#### DATASET ENTRIES

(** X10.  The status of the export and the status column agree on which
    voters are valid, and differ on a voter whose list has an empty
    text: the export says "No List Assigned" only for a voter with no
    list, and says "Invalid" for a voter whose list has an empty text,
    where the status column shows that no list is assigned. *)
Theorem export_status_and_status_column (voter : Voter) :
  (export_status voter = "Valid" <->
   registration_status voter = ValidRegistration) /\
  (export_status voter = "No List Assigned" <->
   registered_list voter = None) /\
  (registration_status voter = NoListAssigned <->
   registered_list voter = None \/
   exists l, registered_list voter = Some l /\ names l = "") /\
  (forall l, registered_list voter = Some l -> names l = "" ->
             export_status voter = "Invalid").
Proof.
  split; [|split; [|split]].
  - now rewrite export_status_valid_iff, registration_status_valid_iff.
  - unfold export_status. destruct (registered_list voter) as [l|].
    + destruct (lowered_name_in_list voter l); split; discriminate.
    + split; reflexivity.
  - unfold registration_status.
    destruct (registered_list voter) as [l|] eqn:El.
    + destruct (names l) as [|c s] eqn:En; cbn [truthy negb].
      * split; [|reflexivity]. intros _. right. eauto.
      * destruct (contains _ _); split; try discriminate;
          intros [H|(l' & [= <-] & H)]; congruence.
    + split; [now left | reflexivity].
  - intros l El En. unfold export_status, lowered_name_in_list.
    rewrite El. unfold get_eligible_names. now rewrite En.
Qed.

########
#### DATASET ENTRIES

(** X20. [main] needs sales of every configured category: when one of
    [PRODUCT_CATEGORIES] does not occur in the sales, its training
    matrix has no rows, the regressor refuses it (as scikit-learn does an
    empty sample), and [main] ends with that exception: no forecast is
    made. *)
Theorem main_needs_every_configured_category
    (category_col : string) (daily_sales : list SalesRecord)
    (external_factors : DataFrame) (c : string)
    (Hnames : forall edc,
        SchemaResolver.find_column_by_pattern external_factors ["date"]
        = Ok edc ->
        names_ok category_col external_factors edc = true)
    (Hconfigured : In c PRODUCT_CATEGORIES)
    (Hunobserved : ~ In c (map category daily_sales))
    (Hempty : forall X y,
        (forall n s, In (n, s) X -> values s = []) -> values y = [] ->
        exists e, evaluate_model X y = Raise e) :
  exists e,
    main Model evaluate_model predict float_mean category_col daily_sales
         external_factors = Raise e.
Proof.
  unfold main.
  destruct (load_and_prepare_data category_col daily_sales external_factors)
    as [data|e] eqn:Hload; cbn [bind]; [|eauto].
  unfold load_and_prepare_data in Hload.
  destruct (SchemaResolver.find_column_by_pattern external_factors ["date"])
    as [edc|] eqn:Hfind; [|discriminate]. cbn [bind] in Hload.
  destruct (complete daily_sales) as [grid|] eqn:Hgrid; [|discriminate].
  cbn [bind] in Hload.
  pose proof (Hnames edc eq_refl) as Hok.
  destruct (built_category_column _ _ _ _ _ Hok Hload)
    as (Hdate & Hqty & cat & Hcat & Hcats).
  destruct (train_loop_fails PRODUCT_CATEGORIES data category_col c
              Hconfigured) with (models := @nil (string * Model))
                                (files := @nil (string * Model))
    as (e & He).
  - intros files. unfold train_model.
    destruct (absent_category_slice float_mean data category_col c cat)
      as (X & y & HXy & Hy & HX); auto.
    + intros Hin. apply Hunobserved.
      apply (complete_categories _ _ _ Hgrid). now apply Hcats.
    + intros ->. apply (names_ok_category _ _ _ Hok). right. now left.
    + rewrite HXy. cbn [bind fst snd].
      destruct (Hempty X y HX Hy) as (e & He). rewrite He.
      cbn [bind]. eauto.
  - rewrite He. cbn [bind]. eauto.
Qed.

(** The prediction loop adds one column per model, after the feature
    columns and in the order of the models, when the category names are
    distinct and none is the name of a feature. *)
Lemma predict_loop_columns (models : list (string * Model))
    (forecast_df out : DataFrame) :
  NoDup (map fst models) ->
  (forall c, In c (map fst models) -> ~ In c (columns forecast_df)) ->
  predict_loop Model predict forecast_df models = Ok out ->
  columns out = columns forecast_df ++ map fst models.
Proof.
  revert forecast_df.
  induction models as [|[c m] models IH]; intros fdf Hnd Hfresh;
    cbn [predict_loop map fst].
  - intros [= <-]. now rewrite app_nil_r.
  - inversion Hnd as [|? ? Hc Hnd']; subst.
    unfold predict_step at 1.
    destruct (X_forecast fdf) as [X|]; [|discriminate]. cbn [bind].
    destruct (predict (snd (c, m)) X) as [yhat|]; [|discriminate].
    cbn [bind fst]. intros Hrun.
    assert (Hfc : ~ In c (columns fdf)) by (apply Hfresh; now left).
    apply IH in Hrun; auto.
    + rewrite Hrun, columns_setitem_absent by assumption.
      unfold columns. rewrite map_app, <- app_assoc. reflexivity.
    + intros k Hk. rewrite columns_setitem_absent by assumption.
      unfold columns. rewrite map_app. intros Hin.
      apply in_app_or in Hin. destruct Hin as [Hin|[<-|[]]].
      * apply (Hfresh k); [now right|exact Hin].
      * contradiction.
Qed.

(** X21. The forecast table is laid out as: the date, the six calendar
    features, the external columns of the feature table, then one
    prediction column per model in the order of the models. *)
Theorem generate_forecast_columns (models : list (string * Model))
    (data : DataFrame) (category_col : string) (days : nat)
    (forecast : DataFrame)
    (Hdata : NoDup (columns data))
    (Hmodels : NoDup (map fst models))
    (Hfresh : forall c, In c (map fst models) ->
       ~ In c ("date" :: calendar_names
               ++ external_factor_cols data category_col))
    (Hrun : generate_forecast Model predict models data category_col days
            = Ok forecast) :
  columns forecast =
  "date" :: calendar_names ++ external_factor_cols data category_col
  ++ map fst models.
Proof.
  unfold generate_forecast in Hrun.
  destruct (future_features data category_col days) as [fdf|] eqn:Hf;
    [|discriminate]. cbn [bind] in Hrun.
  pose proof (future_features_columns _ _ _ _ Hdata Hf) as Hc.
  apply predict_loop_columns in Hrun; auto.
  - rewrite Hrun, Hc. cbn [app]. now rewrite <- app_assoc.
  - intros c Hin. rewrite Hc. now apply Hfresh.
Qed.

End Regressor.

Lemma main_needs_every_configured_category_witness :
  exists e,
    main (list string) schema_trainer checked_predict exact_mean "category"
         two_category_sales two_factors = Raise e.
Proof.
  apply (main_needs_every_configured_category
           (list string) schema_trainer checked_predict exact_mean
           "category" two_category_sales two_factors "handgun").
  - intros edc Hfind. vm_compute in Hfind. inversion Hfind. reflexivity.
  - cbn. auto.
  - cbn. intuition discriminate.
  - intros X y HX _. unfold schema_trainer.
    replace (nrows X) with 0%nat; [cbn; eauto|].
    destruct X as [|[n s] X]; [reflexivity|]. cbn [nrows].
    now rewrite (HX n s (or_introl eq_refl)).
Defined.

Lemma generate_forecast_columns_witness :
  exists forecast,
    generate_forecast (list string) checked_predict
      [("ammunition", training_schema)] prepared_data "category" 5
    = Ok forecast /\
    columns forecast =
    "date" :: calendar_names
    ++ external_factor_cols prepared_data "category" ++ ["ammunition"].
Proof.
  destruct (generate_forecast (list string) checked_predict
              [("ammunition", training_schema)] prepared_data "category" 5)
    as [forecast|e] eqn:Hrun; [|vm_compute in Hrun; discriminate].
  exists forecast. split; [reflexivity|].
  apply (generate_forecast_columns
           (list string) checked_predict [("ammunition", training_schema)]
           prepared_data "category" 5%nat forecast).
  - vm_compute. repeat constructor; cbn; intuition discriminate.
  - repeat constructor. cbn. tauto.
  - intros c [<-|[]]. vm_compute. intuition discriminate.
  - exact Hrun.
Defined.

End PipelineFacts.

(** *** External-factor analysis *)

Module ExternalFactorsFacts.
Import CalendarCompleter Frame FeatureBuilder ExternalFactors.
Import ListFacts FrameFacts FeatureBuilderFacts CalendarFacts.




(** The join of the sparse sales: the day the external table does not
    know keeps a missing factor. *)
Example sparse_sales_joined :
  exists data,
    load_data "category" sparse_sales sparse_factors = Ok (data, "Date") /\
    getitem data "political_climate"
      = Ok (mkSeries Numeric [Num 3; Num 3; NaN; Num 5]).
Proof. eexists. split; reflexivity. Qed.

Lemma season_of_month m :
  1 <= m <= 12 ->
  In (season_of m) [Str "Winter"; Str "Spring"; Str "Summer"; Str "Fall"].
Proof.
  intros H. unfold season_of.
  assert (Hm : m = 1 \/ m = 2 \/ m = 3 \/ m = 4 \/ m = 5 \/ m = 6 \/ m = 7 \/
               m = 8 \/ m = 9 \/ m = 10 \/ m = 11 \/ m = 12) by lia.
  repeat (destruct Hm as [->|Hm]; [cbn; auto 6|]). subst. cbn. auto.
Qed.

########

EXERCISE OBJECTIVE: Only the lines above from the line containing "agree on which" through the line containing "text: the export" should be retyped, exactly and with both ends included.

SOLUTION TO THE EXERCISE:
(** X10.  The status of the export and the status column agree on which
    voters are valid, and differ on a voter whose list has an empty
    text: the export says "No List Assigned" only for a voter with no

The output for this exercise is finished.